Operations Management


  • Please answer all questions.
  • You can answer the problem-solving questions by hand. Please number the answers appropriately, scan them, and attach them to the electronic file that you will email to me.
  • Please type the answers to the essay questions.



  1. Consider amazon.com, whose Web site enjoys millions of “hits” each day and puts customers in touch with millions of services and products. What are amazon.com’s competitive priorities and what should its operations strategy focus on?


  1. Choosing which processes are core to a firm’s competitive position is a key strategic decision. For example, Nike, a popular sports shoe company, focuses on the customer relationship, new product development, and supplier relationship processes and leaves the order fulfillment process to others. Allen Edmonds, a top-quality shoe company, considers all four processes to be core processes. What considerations would you make in determining which processes should be core to your manufacturing company?


  1. You are the manager of a project to improve a billing process at your firm. The following table contains the data you will need to conduct a cost analysis of the project. Indirect costs are $1,600 per week, and penalty costs are $1,200 per week after week 12.


  1. What is the minimum-cost schedule for this project?
  2. What is the difference in total project costs between the earliest completion time of the project using “normal” times and the minimum-cost schedule you derived in part (A)?


Activity Immediate


Normal Time


Crash Time


Normal Cost


Crash Cost


A 4 1 5,000 8,000
B 5 3 8,000 10,000
C A 1 1 4,000 4,000
D B 6 3 6,000 12,000
E B, C 7 6 4,000 7,000
F D 7 6 4,000 7,000



  1. Explain how to determine the slack for each activity in a project. Why is it important for managers to know where the slack is in their projects?

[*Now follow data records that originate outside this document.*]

(** ** Calls of [flush_all_loggers] *)
Lemma own_free l f : holds_list f = false → own l f = [].
Proof. by destruct f. Qed.
Lemma bind_own_free l fs : (∀ f, f ∈ fs → holds_list f = false) → fs ≫= own l = [].
Proof.
  induction fs as [|f fs IH]; intros H; [done|]. rewrite bind_cons, IH by (intros; apply H; by right).
  by rewrite own_free by (apply H; by left).
Qed.
Lemma list_free_spec s : list_free s = true ↔ ∀ f, f ∈ flushers s → holds_list f = false.
Proof.
  unfold list_free. rewrite negb_true_iff. split.
  - intros H f Hf. destruct (holds_list f) eqn:Eh; [|done]. rewrite <- H. symmetry. apply existsb_exists.
    exists f. by rewrite <- list_elem_of_In.
  - intros H. apply not_true_iff_false. rewrite existsb_exists. intros (f & Hf & Ef).
    rewrite <- list_elem_of_In in Hf. by rewrite H in Ef.
Qed.
Lemma in_flight_free l s : list_free s = true → in_flight l s = [].
Proof. intros H. apply bind_own_free. by apply list_free_spec. Qed.
(** Only the flusher that holds the list has lines. *)
Lemma bind_own_holder l fs i f : fs !! i = Some f →
  (∀ j f', fs !! j = Some f' → holds_list f' = true → j = i) → fs ≫= own l = own l f.
Proof.
  intros Hi Hone. apply list_elem_of_split_length in Hi as (l1 & l2 & -> & ->).
  rewrite bind_app, bind_cons, (bind_own_free l l1), (bind_own_free l l2).
  - by rewrite app_nil_r.
  - intros f' (j & Hj)%list_elem_of_lookup. destruct (holds_list f') eqn:Eh; [|done].
    assert ((length l1 + S j)%nat = length l1); [|lia]. apply (Hone _ f'); [|done].
    rewrite lookup_app_r by lia. by replace (length l1 + S j - length l1)%nat with (S j) by lia.
  - intros f' (j & Hj)%list_elem_of_lookup. destruct (holds_list f') eqn:Eh; [|done].
    pose proof (lookup_lt_Some _ _ _ Hj). assert (j = length l1); [|lia]. apply (Hone _ f'); [|done].
    by rewrite lookup_app_l.
Qed.
Lemma bind_own_same l fs i f f' : fs !! i = Some f → own l f' = own l f → <[i := f']> fs ≫= own l = fs ≫= own l.
Proof.
  intros Hi Ho. apply list_elem_of_split_length in Hi as (l1 & l2 & -> & ->).
  rewrite insert_app_r_alt, Nat.sub_diag by done. simpl. by rewrite !bind_app, !bind_cons, Ho.
Qed.
Lemma accepted_snoc l n acts a : accepted l n (acts ++ [a]) = accepted l n acts ++ accepted_by l n a.
Proof. unfold accepted. rewrite bind_app, bind_cons. by rewrite app_nil_r. Qed.
Lemma accepted_none l n acts : (∀ v stamp line, Log l v stamp line ∉ acts) → accepted l n acts = [].
Proof.
  induction acts as [|a acts IH]; intros H; [done|]. unfold accepted in *. rewrite bind_cons, IH.
  - rewrite app_nil_r. destruct a as [|l' v st line| | | | |]; try done. simpl. rewrite bool_decide_false; [done|].
    intros [-> _]. apply (H v st line). by left.
  - intros v st line Hin. apply (H v st line). by right.
Qed.
Lemma log_line_spec v stamp line lg : log_line v stamp line lg =
  Ret () (lg <| buffer_ ::= λ b, b ++ (if bool_decide (level_ lg ≤ code v) then [stamp (name v) +:+ line] else []) |>).
Proof.
  destruct lg as [n fs b c], v; unfold log_line, debug, info, warn, err; erewrite bind_Ret by reflexivity;
    cbn [level_ code name]; (case_bool_decide; [rewrite (proj2 (Z.leb_le _ _)) by done; done|]);
    rewrite (proj2 (Z.leb_gt _ _)) by lia; unfold when, set_field; simpl; by rewrite app_nil_r.
Qed.

(** ** Each action *)
Lemma sound_snoc acts a s : (∀ l v stamp line, a ≠ Log l v stamp line) → sound acts s → sound (acts ++ [a]) s.
Proof.
  intros Ha W. destruct W. split; auto.
  - intros l v st line [Hin|Hin%list_elem_of_singleton]%elem_of_app; [eauto|]. by destruct (Ha l v st line).
  - intros l lg Hl. rewrite accepted_snoc, (so_lines0 l lg Hl).
    assert (accepted_by l (level_ lg) a = []) as ->; [|by rewrite app_nil_r].
    destruct a; try done. by destruct (Ha l0 v stamp line).
Qed.
(** A flusher moves on. *)
Lemma move_sound acts s s' i f f' : sound acts s → flushers s !! i = Some f →
  objects s' = objects s → loggers_ s' = loggers_ s → flushers s' = <[i := f']> (flushers s) →
  (∀ l, own l f' = own l f) → (holds_list f' = true → holds_list f = true ∨ list_free s = true) →
  (∀ l, l ∈ to_flush f' → l ∈ to_flush f ∨ l ∈ loggers_ s) → sound acts s'.
Proof.
  intros W Hi Ho Hl Hf Hown Hh Ht.
  assert (∀ j g, flushers s' !! j = Some g → j = i ∧ g = f' ∨ j ≠ i ∧ flushers s !! j = Some g) as Hlook.
  { intros j g Hj. rewrite Hf in Hj. apply list_lookup_insert_Some in Hj as [(-> & <- & _)|[? ?]]; auto. }
  assert (∀ j g, flushers s !! j = Some g → holds_list g = true → holds_list f' = true → j = i) as Hone.
  { intros j g Hj Eg Ef'. destruct (Hh Ef') as [Ef|Hfree]; [by eapply (so_one _ _ W)|].
    rewrite list_free_spec in Hfree. rewrite Hfree in Eg; [done|by eapply list_elem_of_lookup_2]. }
  split; rewrite ?Ho, ?Hl.
  - intros j k g g' [[-> ->]|[? Hj]]%Hlook [[-> ->]|[? Hk]]%Hlook Eg Eg'; [done|..].
    + symmetry. by apply (Hone k g').
    + by apply (Hone j g).
    + by apply (so_one _ _ W j k g g').
  - apply (so_open _ _ W).
  - intros j g l [[-> ->]|[_ Hj]]%Hlook Hin; [|by eapply (so_flushing _ _ W)].
    apply Ht in Hin as [Hin|Hin]; [by eapply (so_flushing _ _ W)|by apply (so_open _ _ W)].
  - apply (so_distinct _ _ W).
  - apply (so_logged _ _ W).
  - intros l lg Hlg. unfold in_flight. rewrite Hf, (bind_own_same l _ _ _ _ Hi (Hown l)). by apply (so_lines _ _ W).
  - apply (so_closed _ _ W).
Qed.
(** The logger [l] changes, and perhaps what its flusher holds. *)
Lemma object_sound acts acts' s s' l lg lg' : sound acts s → objects s !! l = Some lg → closed lg = false →
  objects s' = <[l := lg']> (objects s) → loggers_ s' = loggers_ s →
  level_ lg' = level_ lg → closed lg' = false →
  (∀ i j f f', flushers s' !! i = Some f → flushers s' !! j = Some f' →
    holds_list f = true → holds_list f' = true → i = j) →
  (∀ i f l', flushers s' !! i = Some f → l' ∈ to_flush f → ∃ j f', flushers s !! j = Some f' ∧ l' ∈ to_flush f') →
  (∀ l' v stamp line, Log l' v stamp line ∈ acts' → l' = l ∨ Log l' v stamp line ∈ acts) →
  fs_ lg' ++ in_flight l s' ++ buffer_ lg' = accepted l (level_ lg) acts' →
  (∀ l' n, l' ≠ l → in_flight l' s' = in_flight l' s ∧ accepted l' n acts' = accepted l' n acts) →
  sound acts' s'.
Proof.
  intros W Hl Hopen Ho Hls Hlev Hopen' Hone Htf Hlog Hlines Hother.
  pose proof (lookup_lt_Some _ _ _ Hl) as Hlt.
  assert (∀ l', (∃ g, objects s !! l' = Some g ∧ closed g = false) → ∃ g, objects s' !! l' = Some g ∧ closed g = false) as Hopn.
  { intros l' (g & Hg & Eg). rewrite Ho. destruct (decide (l' = l)) as [->|].
    - exists lg'. by rewrite list_lookup_insert_eq.
    - exists g. by rewrite list_lookup_insert_ne. }
  split; rewrite ?Hls.
  - done.
  - intros l' Hin. by apply Hopn, (so_open _ _ W).
  - intros i f l' Hi Hin. apply Hopn. destruct (Htf i f l' Hi Hin) as (j & f' & Hj & Hin').
    by eapply (so_flushing _ _ W).
  - apply (so_distinct _ _ W).
  - rewrite Ho, length_insert. intros l' v st line [->|Hin]%Hlog; [done|by eapply (so_logged _ _ W)].
  - intros l' g. rewrite Ho. intros [(-> & <- & _)|[Hne Hg]]%list_lookup_insert_Some; [by rewrite Hlev|].
    destruct (Hother l' (level_ g)) as [-> ->]; [done|]. by apply (so_lines _ _ W).
  - intros l' g. rewrite Ho. intros [(-> & <- & _)|[_ Hg]]%list_lookup_insert_Some; [congruence|].
    by apply (so_closed _ _ W l').
Qed.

  1. J.’s Wildlife Emporium manufactures two unique birdfeeders (Deluxe and Super Duper) that are manufactured and assembled in up to three different workstations (X, Y, Z) using a small batch process. Each of the products is produced according to the flowchart given below. Additionally, the flowchart indicates each product’s price, weekly demand, and processing times per unit. Batch setup times are negligible. A.J. can make and sell up to the limit of its weekly demand and there are no penalties for not being able to meet all of the demand. Each workstation is staffed by a worker who is dedicated to work on that workstation alone and is paid $16 per hour. The plant operates 40 hours per week, with no overtime. Overhead costs are $2,000 per week. Based on the information provided, as well as the information contained in the flowchart, answer the following questions.


  1. Using the traditional method, which bases decisions solely on a product’s contribution to profits and overhead, what is the optimal product mix and what is the overall profitability?
  2. Using the bottleneck-based method, what is the optimal product mix and what is the overall profitability?



  1. Kay and Michael Passe publish What’s Happening? – a biweekly newspaper to publicize local events. What’s Happening? has few subscribers; it typically is sold at checkout stands. Much of the revenue comes from advertisers of garage sales and supermarket specials. In an effort to reduce costs associated with printing too many papers or delivering them to the wrong location, Michael implemented a computerized system to collect sales data. Sales-counter scanners accurately record sales data for each location. Since the system was implemented, total sales volume has steadily declined. Selling advertising space and maintaining shelf space at supermarkets are getting more difficult.


Reduced revenue makes controlling costs all the more important. For each issue, Michael carefully makes a forecast based on sales data collected at each location. Then, he orders papers to be printed and distributed in quantities matching the forecast. Michael’s forecast reflects a downward trend, which is present in the sales data. Now only a few papers are left over at only a few locations. Although the sales forecast accurately predicts the actual sales at most locations, What’s Happening? is spiraling toward oblivion. Kay suspects that Michael is doing something wrong in preparing the forecast but can find no mathematical errors. Tell her what is happening.